EXERCISE BRIEF »
Give back all of the records underneath exactly, with no omissions.

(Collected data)

• • • •

Lemma readRecords_steps (n : nat) :
  forall input fpr records out err,
    length input < n ->
    readRecords n input fpr records = (out, err) ->
    err <> Some ErrSteps.
Proof.
  induction n as [| n IH]; intros input fpr records out err Hn; [lia |].
  cbn [readRecords].
  destruct (readRecord input fpr) as [[[d e] rest] fpr'] eqn:E.
  apply readRecord_steps in E as [E1 E2].
  destruct e as [e |].
  - destruct e; intros [= <- <-]; discriminate || congruence.
  - apply IH. specialize (E2 eq_refl). lia.
Qed.

(** [ReadAll] always reads its input to the end or to an error of the
    reader. *)
Lemma ReadAll_steps (input : bytes) : snd (ReadAll input) <> Some ErrSteps.
Proof.
  destruct (ReadAll input) as [out err] eqn:E.
  apply readRecords_steps in E; [exact E | lia].
Qed.

End CsvFacts.

(* ================================================================= *)
(** ** search *)

Lemma searchLoop_filter (lines : list (list bytes)) (query : bytes) :
  searchLoop lines query = filter (matches query) lines.
Proof.
  induction lines as [| [| name line] lines IH]; simpl; auto.
  destruct (Contains name query); rewrite IH; reflexivity.
Qed.

Lemma filter_all {A} (f : A -> bool) (l : list A) :
  Forall (fun x => f x = true) l -> filter f l = l.
Proof.
  induction 1 as [| x l Hx _ IH]; simpl; [reflexivity |].
  rewrite Hx, IH. reflexivity.
Qed.

(** With the reader of the program, a read failure is never what [search]
    reports: an error comes with no line, and the check of the lines
    comes first. *)
Lemma search_never_read_error (indexCsv : option bytes) (query : bytes) e :
  search indexCsv query <> IndexReadError e.
Proof.
  unfold search, searchLines. destruct indexCsv as [file |]; [| discriminate].
  destruct (Csv.ReadAll file) as [lines [err |]] eqn:E.
  - rewrite (CsvFacts.ReadAll_error _ _ _ E). discriminate.
  - destruct (length lines =? 0); discriminate.
Qed.

(** C5.  For every index table that loads as a header and rows, and every
    query, [search] prints exactly the rows whose name field contains the
    query as a contiguous run of bytes, compared byte by byte (so with
    the case of letters), in the order of the rows; with the empty query
    it prints every row. *)
Theorem search_prints_substring_matches
    (file query : bytes) (hdr : list bytes) (rows : list (list bytes)) :
  Csv.ReadAll file = (hdr :: rows, None) ->
  exists out,
    search (Some file) query = Printed out
    /\ out = filter (matches query) rows
    /\ (forall line,
           In line out <->
           In line rows /\ exists name more,
                             line = name :: more /\ substring query name)
    /\ (query = [] -> out = rows).
Proof.
  intros E. exists (filter (matches query) rows).
  assert (Hne := CsvFacts.ReadAll_some_field file). rewrite E in Hne.
  apply Forall_inv_tail in Hne.
  unfold search, searchLines. rewrite E. simpl.
  rewrite searchLoop_filter.
  split; [reflexivity |]. split; [reflexivity |]. split.
  - intros line. rewrite filter_In. split.
    + intros [Hin Hm]. split; [exact Hin |].
      destruct line as [| name more]; [discriminate Hm |].
      exists name, more. split; [reflexivity |]. apply Contains_spec, Hm.
    + intros [Hin (name & more & -> & Hsub)].
      split; [exact Hin |]. apply Contains_spec, Hsub.
  - intros ->. apply filter_all. eapply Forall_impl; [| exact Hne].
    intros [| name more] Hl; [congruence | apply Contains_empty].
Qed.

Lemma search_prints_substring_matches_witness :
  exists out,
    search (Some (table [ mkFileInfo (str "user1.json") 16 Sniff.octet_stream
                                     (str "data/user1.json");
                          mkFileInfo (str "notes.txt") 3 Sniff.text_plain
                                     (str "data/notes.txt") ]))
           (str "json") = Printed out
    /\ out = [ [str "user1.json"; str "16"; Sniff.octet_stream;
                str "data/user1.json"] ].
Proof.
  destruct (search_prints_substring_matches
              (table [ mkFileInfo (str "user1.json") 16 Sniff.octet_stream
                                  (str "data/user1.json");
                       mkFileInfo (str "notes.txt") 3 Sniff.text_plain
                                  (str "data/notes.txt") ])
              (str "json") header
              [ [str "user1.json"; str "16"; Sniff.octet_stream;
                 str "data/user1.json"];
                [str "notes.txt"; str "3"; Sniff.text_plain;
                 str "data/notes.txt"] ]
              eq_refl) as (out & Hs & Hout & _).
  exists out. split; [exact Hs | exact Hout].
Defined.

(** The comparison is on bytes: letters match in their own case only. *)
Example search_is_case_sensitive :
  search (Some (table [ mkFileInfo (str "user1.json") 16 Sniff.octet_stream
                                   (str "data/user1.json") ]))
         (str "JSON")
  = Printed [].
Proof. vm_compute. reflexivity. Qed.

Lemma search_warns_iff (file query : bytes) :
  search (Some file) query = EmptyIndexWarning <-> fst (Csv.ReadAll file) = [].
Proof.
  unfold search, searchLines.
  destruct (Csv.ReadAll file) as [[| line lines] err]; simpl.
  - tauto.
  - split; [destruct err |]; discriminate.
Qed.

(** C4, against the claim.  The table that holds the header row and
    nothing else is searched without failure and without match, but no
    warning is given. *)
Lemma header_only_table_gives_no_warning :
  search (Some (Csv.Write header)) (str "json") = Printed []
  /\ search (Some (Csv.Write header)) (str "json") <> EmptyIndexWarning.
Proof. split; [reflexivity | discriminate]. Qed.

(** C4, amended.  For every table that holds the header row and no data
    row, [search] prints nothing and does not fail, and it gives no
    warning; the warning is given exactly when the load yields no row at
    all, not even a header. *)
Theorem search_header_only (file query : bytes) (hdr : list bytes) :
  Csv.ReadAll file = ([hdr], None) ->
  search (Some file) query = Printed []
  /\ search (Some file) query <> EmptyIndexWarning
  /\ (forall file',
         search (Some file') query = EmptyIndexWarning
         <-> fst (Csv.ReadAll file') = []).
Proof.
  intros E. assert (H : search (Some file) query = Printed []).
  { unfold search, searchLines. rewrite E. reflexivity. }
  split; [exact H |]. split; [rewrite H; discriminate |].
  intros file'. apply search_warns_iff.
Qed.

Lemma search_header_only_witness :
  Csv.ReadAll (table []) = ([header], None)
  /\ search (Some (table [])) (str "json") = Printed [].
Proof.
  split; [reflexivity |].
  exact (proj1 (search_header_only (table []) (str "json") header eq_refl)).
Defined.

(** C10.  [search] checks the lines for emptiness before it looks at the
    error of the reader: whatever the reader returned, no line means the
    empty-index warning, and a read failure is reported only with at
    least one line and the error.  So an index file whose load yields no
    row is answered by the warning and never by a read failure: the file
    of zero bytes and a file whose first row is malformed among them. *)
Theorem search_checks_empty_before_error
    (lines : list (list bytes)) (err : option Csv.error) (query : bytes) :
  (lines = [] -> searchLines lines err query = EmptyIndexWarning)
  /\ (forall e, searchLines lines err query = IndexReadError e ->
                lines <> [] /\ err = Some e)
  /\ (forall file, fst (Csv.ReadAll file) = [] ->
                   search (Some file) query = EmptyIndexWarning)
  /\ search (Some []) query = EmptyIndexWarning
  /\ (Csv.ReadAll (str "a" ++ [QUOTE] ++ str "b,c" ++ [NL])
      = ([], Some Csv.ErrBareQuote)
      /\ search (Some (str "a" ++ [QUOTE] ++ str "b,c" ++ [NL])) query
         = EmptyIndexWarning).
Proof.
  split; [intros ->; reflexivity |].
  split.
  { intros e. unfold searchLines. destruct lines as [| line lines]; simpl.
    - discriminate.
    - destruct err as [e' |]; intros [= <-]. split; [discriminate | reflexivity]. }
  split; [intros file; apply search_warns_iff |].
  split; [reflexivity |]. split; reflexivity.
Qed.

• • • •

TASK ANSWER »
Lemma readRecords_steps (n : nat) :
  forall input fpr records out err,
    length input < n ->
    readRecords n input fpr records = (out, err) ->
    err <> Some ErrSteps.
Proof.
  induction n as [| n IH]; intros input fpr records out err Hn; [lia |].
  cbn [readRecords].
  destruct (readRecord input fpr) as [[[d e] rest] fpr'] eqn:E.
  apply readRecord_steps in E as [E1 E2].
  destruct e as [e |].
  - destruct e; intros [= <- <-]; discriminate || congruence.
  - apply IH. specialize (E2 eq_refl). lia.
Qed.

(** [ReadAll] always reads its input to the end or to an error of the
    reader. *)
Lemma ReadAll_steps (input : bytes) : snd (ReadAll input) <> Some ErrSteps.
Proof.
  destruct (ReadAll input) as [out err] eqn:E.
  apply readRecords_steps in E; [exact E | lia].
Qed.

End CsvFacts.

(* ================================================================= *)
(** ** search *)

Lemma searchLoop_filter (lines : list (list bytes)) (query : bytes) :
  searchLoop lines query = filter (matches query) lines.
Proof.
  induction lines as [| [| name line] lines IH]; simpl; auto.
  destruct (Contains name query); rewrite IH; reflexivity.
Qed.

Lemma filter_all {A} (f : A -> bool) (l : list A) :
  Forall (fun x => f x = true) l -> filter f l = l.
Proof.
  induction 1 as [| x l Hx _ IH]; simpl; [reflexivity |].
  rewrite Hx, IH. reflexivity.
Qed.

(** With the reader of the program, a read failure is never what [search]
    reports: an error comes with no line, and the check of the lines
    comes first. *)
Lemma search_never_read_error (indexCsv : option bytes) (query : bytes) e :
  search indexCsv query <> IndexReadError e.
Proof.
  unfold search, searchLines. destruct indexCsv as [file |]; [| discriminate].
  destruct (Csv.ReadAll file) as [lines [err |]] eqn:E.
  - rewrite (CsvFacts.ReadAll_error _ _ _ E). discriminate.
  - destruct (length lines =? 0); discriminate.
Qed.

(** C5.  For every index table that loads as a header and rows, and every
    query, [search] prints exactly the rows whose name field contains the
    query as a contiguous run of bytes, compared byte by byte (so with
    the case of letters), in the order of the rows; with the empty query
    it prints every row. *)
Theorem search_prints_substring_matches
    (file query : bytes) (hdr : list bytes) (rows : list (list bytes)) :
  Csv.ReadAll file = (hdr :: rows, None) ->
  exists out,
    search (Some file) query = Printed out
    /\ out = filter (matches query) rows
    /\ (forall line,
           In line out <->
           In line rows /\ exists name more,
                             line = name :: more /\ substring query name)
    /\ (query = [] -> out = rows).
Proof.
  intros E. exists (filter (matches query) rows).
  assert (Hne := CsvFacts.ReadAll_some_field file). rewrite E in Hne.
  apply Forall_inv_tail in Hne.
  unfold search, searchLines. rewrite E. simpl.
  rewrite searchLoop_filter.
  split; [reflexivity |]. split; [reflexivity |]. split.
  - intros line. rewrite filter_In. split.
    + intros [Hin Hm]. split; [exact Hin |].
      destruct line as [| name more]; [discriminate Hm |].
      exists name, more. split; [reflexivity |]. apply Contains_spec, Hm.
    + intros [Hin (name & more & -> & Hsub)].
      split; [exact Hin |]. apply Contains_spec, Hsub.
  - intros ->. apply filter_all. eapply Forall_impl; [| exact Hne].
    intros [| name more] Hl; [congruence | apply Contains_empty].
Qed.

Lemma search_prints_substring_matches_witness :
  exists out,
    search (Some (table [ mkFileInfo (str "user1.json") 16 Sniff.octet_stream
                                     (str "data/user1.json");
                          mkFileInfo (str "notes.txt") 3 Sniff.text_plain
                                     (str "data/notes.txt") ]))
           (str "json") = Printed out
    /\ out = [ [str "user1.json"; str "16"; Sniff.octet_stream;
                str "data/user1.json"] ].
Proof.
  destruct (search_prints_substring_matches
              (table [ mkFileInfo (str "user1.json") 16 Sniff.octet_stream
                                  (str "data/user1.json");
                       mkFileInfo (str "notes.txt") 3 Sniff.text_plain
                                  (str "data/notes.txt") ])
              (str "json") header
              [ [str "user1.json"; str "16"; Sniff.octet_stream;
                 str "data/user1.json"];
                [str "notes.txt"; str "3"; Sniff.text_plain;
                 str "data/notes.txt"] ]
              eq_refl) as (out & Hs & Hout & _).
  exists out. split; [exact Hs | exact Hout].
Defined.

(** The comparison is on bytes: letters match in their own case only. *)
Example search_is_case_sensitive :
  search (Some (table [ mkFileInfo (str "user1.json") 16 Sniff.octet_stream
                                   (str "data/user1.json") ]))
         (str "JSON")
  = Printed [].
Proof. vm_compute. reflexivity. Qed.

Lemma search_warns_iff (file query : bytes) :
  search (Some file) query = EmptyIndexWarning <-> fst (Csv.ReadAll file) = [].
Proof.
  unfold search, searchLines.
  destruct (Csv.ReadAll file) as [[| line lines] err]; simpl.
  - tauto.
  - split; [destruct err |]; discriminate.
Qed.

(** C4, against the claim.  The table that holds the header row and
    nothing else is searched without failure and without match, but no
    warning is given. *)
Lemma header_only_table_gives_no_warning :
  search (Some (Csv.Write header)) (str "json") = Printed []
  /\ search (Some (Csv.Write header)) (str "json") <> EmptyIndexWarning.
Proof. split; [reflexivity | discriminate]. Qed.

(** C4, amended.  For every table that holds the header row and no data
    row, [search] prints nothing and does not fail, and it gives no
    warning; the warning is given exactly when the load yields no row at
    all, not even a header. *)
Theorem search_header_only (file query : bytes) (hdr : list bytes) :
  Csv.ReadAll file = ([hdr], None) ->
  search (Some file) query = Printed []
  /\ search (Some file) query <> EmptyIndexWarning
  /\ (forall file',
         search (Some file') query = EmptyIndexWarning
         <-> fst (Csv.ReadAll file') = []).
Proof.
  intros E. assert (H : search (Some file) query = Printed []).
  { unfold search, searchLines. rewrite E. reflexivity. }
  split; [exact H |]. split; [rewrite H; discriminate |].
  intros file'. apply search_warns_iff.
Qed.

Lemma search_header_only_witness :
  Csv.ReadAll (table []) = ([header], None)
  /\ search (Some (table [])) (str "json") = Printed [].
Proof.
  split; [reflexivity |].
  exact (proj1 (search_header_only (table []) (str "json") header eq_refl)).
Defined.

(** C10.  [search] checks the lines for emptiness before it looks at the
    error of the reader: whatever the reader returned, no line means the
    empty-index warning, and a read failure is reported only with at
    least one line and the error.  So an index file whose load yields no
    row is answered by the warning and never by a read failure: the file
    of zero bytes and a file whose first row is malformed among them. *)
Theorem search_checks_empty_before_error
    (lines : list (list bytes)) (err : option Csv.error) (query : bytes) :
  (lines = [] -> searchLines lines err query = EmptyIndexWarning)
  /\ (forall e, searchLines lines err query = IndexReadError e ->
                lines <> [] /\ err = Some e)
  /\ (forall file, fst (Csv.ReadAll file) = [] ->
                   search (Some file) query = EmptyIndexWarning)
  /\ search (Some []) query = EmptyIndexWarning
  /\ (Csv.ReadAll (str "a" ++ [QUOTE] ++ str "b,c" ++ [NL])
      = ([], Some Csv.ErrBareQuote)
      /\ search (Some (str "a" ++ [QUOTE] ++ str "b,c" ++ [NL])) query
         = EmptyIndexWarning).
Proof.
  split; [intros ->; reflexivity |].
  split.
  { intros e. unfold searchLines. destruct lines as [| line lines]; simpl.
    - discriminate.
    - destruct err as [e' |]; intros [= <-]. split; [discriminate | reflexivity]. }
  split; [intros file; apply search_warns_iff |].
  split; [reflexivity |]. split; reflexivity.
Qed.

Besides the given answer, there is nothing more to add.